Keep track of daily and monthly traffic to better project demand and prepare for sales peaks and valleys.
Record how many dishes or cocktails are returned each service and why, and how many meals or beverages you comp or replace to determine if the problem is a particular employee or one or two menu items you need to retire. Additionally, require servers or cashiers to check each menu item against the corresponding ticket to prevent orders from going out incorrectly.
Track Your Food Cost and Inventory
You have to track food costs on a daily basis so that you will be able to know levels of profitability in your operation. This gives you the ability to decide on your next moves on a slow month, to formulate promotional activities, to adjust your ordering, to determine which dishes will remain on the menu or the menu items that need a rest. It’s a very organic and flexible methodology, but one that works.
Order Wisely
Κnow what you need and how much—something that keeping inventory will tell you. Keeping track of the amount of goods stored in your business every month, comparable with the amount of goods bought and the menu items sold, will give you a good lead on what to expect on gross profit margin.
Avoid Menu Price Increases
Raising menu prices is a last resort or not an option at all. I believe that it shouldn’t be an option. You have to try to reconstruct the menu item to include less expensive ingredients. Every food service facility must try to have rules with maximum prices or distinctive price points so guests don’t feel uncomfortable going.
Just remember to treat food cost as a living and breathing thing, a factor that still plays a crucial role in the living and breathing of your business entity.
Now, let’s try to dig a little deeper in controlling labor costs.
Before you can develop appropriate and effective measures for labor cost control, you must gather the necessary information on which to make your decisions.
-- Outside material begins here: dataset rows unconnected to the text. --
Lemma run_symbols d n :
  is_delta_size d -> 0 <= n <= 0x1fff ->
  is_u16 (u16 (Z.lor (Z.shiftl d 13) (u16 n))) /\
  chunk_symbols (u16 (Z.lor (Z.shiftl d 13) (u16 n))) = replicate (Z.to_nat n) d.
Proof.
  intros Hd Hn. unfold is_delta_size in Hd. rewrite (u16_id n) by (unfold is_u16; lia). rewrite shiftl_mul by lia.
  rewrite (lor_disjoint _ n 13) by (lia || by apply Z.mod_mul). rewrite u16_id by (unfold is_u16; lia).
  split; [unfold is_u16; lia|]. rewrite chunk_symbols_bits.
  assert (E15 : Z.testbit (d * 2 ^ 13 + n) 15 = false).
  { rewrite <- (Z.mod_small (d * 2 ^ 13 + n) (2 ^ 15)) by lia. by apply Z.mod_pow2_bits_high. }
  rewrite E15. change 0x1fff with (Z.ones 13). change 0x03 with (Z.ones 2). rewrite !Z.land_ones, shiftr_div by lia.
  rewrite <- (Z.div_unique_pos (d * 2 ^ 13 + n) (2 ^ 13) d n) by lia.
  rewrite <- (Z.mod_unique_pos (d * 2 ^ 13 + n) (2 ^ 13) d n) by lia. rewrite Z.mod_small by lia. done.
Qed.

Lemma EncodeRunLength_symbols c ds :
  holds_sizes c ds -> all_equal ds = true -> ds <> [] ->
  exists w, EncodeRunLength c = Some w /\ is_u16 w /\ chunk_symbols w = ds.
Proof.
  intros [Hl Hs Hv Hsame Hlg Hr Hf] Heq Hne. destruct ds as [|d ds]; [done|]. unfold EncodeRunLength.
  rewrite Hv by (cbn [length]; lia). rewrite first_size. cbn [mbind option_bind]. apply list.Forall_cons in Hr as [Hd _].
  assert (Hlen : 0 <= size_ c <= 0x1fff).
  { rewrite Hs. unfold fits, zlen in Hf. rewrite !orb_true_iff, !andb_true_iff, !Z.leb_le in Hf. lia. }
  destruct (run_symbols d (size_ c) Hd Hlen) as [Hu E]. eexists. split; [reflexivity|]. split; [done|]. rewrite E, Hs, Nat2Z.id.
  symmetry. by apply all_equal_replicate.
Qed.

Lemma EncodeOneBit_symbols c ds :
  holds_sizes c ds -> zlen ds <= 14 -> existsb (fun x => x =? 2) ds = false ->
  exists w, EncodeOneBit c = Some w /\ is_u16 w /\ chunk_symbols w = ds ++ replicate (14 - length ds) 0.
Proof.
  intros [Hl Hs Hv Hsame Hlg Hr Hf] H14 Hsmall. unfold EncodeOneBit, kMaxOneBitCapacity. rewrite Hs, Nat2Z.id. unfold zlen in H14.
  destruct (encode_vector 1 14 (delta_sizes_ c) ds (length ds) 0x8000) as (w & E & Hu & Hvec & Htop); try done; try lia.
  - intros k Hk. change 0x8000 with (2 * 2 ^ 14). apply field_high; lia.
  - intros j Hj. apply Hv. lia.
  - apply list.Forall_forall. intros d Hd. apply (proj1 (list.Forall_forall _ _) Hr) in Hd as Hrd. unfold is_delta_size in Hrd.
    assert (d <> 2); [|lia]. intros ->. apply list_elem_of_In in Hd. assert (existsb (fun x => x =? 2) ds = true); [|congruence].
    apply existsb_exists. by exists 2.
  - exists w. split; [done|]. split; [done|]. rewrite chunk_symbols_bits, !Htop by lia.
    change (Z.testbit 0x8000 15) with true. change (Z.testbit 0x8000 14) with false. cbv iota. rewrite Hvec.
    by rewrite firstn_all.
Qed.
Therefore, the accumulation and reporting of relevant labor cost information is critical. To do this, you need more than your calculator; you need to look around you.
On that count, employees cannot be viewed and treated as “inputs” without feelings, needs, and fears. You have to remind yourself that the two most important groups of individuals affecting your business’s success are the customers and the employees. Both must be given the same respect and appreciation.
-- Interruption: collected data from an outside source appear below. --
(** The loop over the sizes when the times are there: the index behind them. *)
Fixpoint parse_deltas (payload : list Z) (end_index : Z) (delta_sizes : list Z) (seq_no index : Z) : stmt TransportFeedback bool Z :=
  match delta_sizes with
  | [] => ret index
  | delta_size :: rest =>
      if end_index <? index + delta_size then modify transport_Clear ;; return_ false
      else if delta_size =? 0 then parse_deltas payload end_index rest (u16 (seq_no + 1)) index
      else if delta_size =? 1 then
        let! delta := mem (zget payload index) in
        push_received seq_no delta ;;
        parse_deltas payload end_index rest (u16 (seq_no + 1)) (index + delta_size)
      else if delta_size =? 2 then
        let! delta := mem (ReadBigEndianSigned 2 16 payload index) in
        push_received seq_no delta ;;
        parse_deltas payload end_index rest (u16 (seq_no + 1)) (index + delta_size)
      else modify transport_Clear ;; return_ false
  end.

(** The loop over the sizes when there are no times. *)
Fixpoint parse_received (delta_sizes : list Z) (seq_no : Z) : stmt TransportFeedback bool unit :=
  match delta_sizes with
  | [] => ret tt
  | delta_size :: rest =>
      (if 0 <? delta_size then modify (fun t => t <| packets_ := packets_ t ++ [mkReceived seq_no 0] |>) else ret tt) ;;
      parse_received rest (u16 (seq_no + 1))
  end.

Definition sum_sizes (delta_sizes : list Z) : Z := fold_left Z.add delta_sizes 0.

Definition transport_Parse {R} (packet : CommonHeader) : stmt TransportFeedback R bool :=
  fn (
    if payload_size packet <? kMinPayloadSizeBytes then return_ false
    else
      let payload := payload packet in
      let! fb := mem (ParseCommonFeedback payload) in
      let! base_seq_no := mem (ReadBigEndian 2 payload 8) in
      let! status_count := mem (ReadBigEndian 2 payload 10) in
      let! base_time_ticks := mem (ReadBigEndianSigned 3 32 payload 12) in
      let! feedback_seq := mem (zget payload 15) in
      modify (fun t => transport_Clear (t <| tf_base := fb |> <| base_seq_no_ := base_seq_no |>
                                         <| base_time_ticks_ := base_time_ticks |> <| feedback_seq_ := feedback_seq |>)) ;;
      let end_index := payload_size packet in
      if status_count =? 0 then return_ false
      else
        let! r := parse_chunks (S (Z.to_nat end_index)) payload end_index status_count [] 16 in
        let '(delta_sizes, index) := r in
        modify (fun t => t <| encoded_chunks_ := removelast (encoded_chunks_ t) |> <| num_seq_no_ := status_count |>) ;;
        let! index :=
          if index + sum_sizes delta_sizes <=? end_index then parse_deltas payload end_index delta_sizes base_seq_no index
          else
            modify (fun t => t <| include_timestamps_ := false |>) ;;
            parse_received delta_sizes base_seq_no ;;
            ret index in
        modify (fun t => t <| size_bytes_ := kHeaderLength + index |>) ;;
        ret true).

(** [fb0] and [arr]: the fields of a new object that its constructor leaves open. *)
Definition ParseFrom (fb0 : Feedback) (arr : list Z) (buffer : list Z) : option (option TransportFeedback) :=
  h ← CommonHeader_Parse buffer;
  match h with
  | None => Some None
  | Some header =>
      if negb (packet_type_ header =? Rtpfb_kPacketType) || negb (count_or_format_ header =? kFeedbackMessageType) then Some None
      else
        match transport_Parse (R := unit) header (new_TransportFeedback fb0 arr true) with
        | Next true t => Some (Some t)
        | Next false _ => Some None
        | _ => None
        end
  end.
So, you cannot control labor cost until you understand that you are not “scheduling” people but rather “purchasing” the potential to do work. That’s why you have to always spend time in knowing more about their personal lives, their abilities, their potential, and these special characteristics of their personality.
Schedule Staff Efficiently or Purchase the Potential to do work
Review your expected tables for each service during the week and mix your staff to ensure you don’t end up with all rookies during one lunch rush and all veterans during a slow dinner. Have fewer staff members for set-up, shift change and takedown than during a service to minimize your costs. To keep costs low on slow nights without losing staff, offer a cancellation fee to staff you schedule but send home. You’ll pay staff for not working, but pay less than if they had stayed doing little or no work.
Cross-Train Staff
The more each staff member can do the more productivity you’ll receive from each. Slow service can doom a foodservice facility as customers leave or make the decision not to return. Train your prep cooks to prepare menu items or managers and bus staff to serve diners to help out during rush periods.
Hire Talents
Restaurants rely on repeat customers and sales of non-entrée items to maximize revenues. Paying the least amount for dining room staff can lead to a frequent turnover and poor customer service. Consider paying high-quality, trained staff more and teach them to know how to sell specials, upsell appetizers, desserts, and drinks, remember regular customers and their preferences and work with your kitchen staff to get orders in and out quickly.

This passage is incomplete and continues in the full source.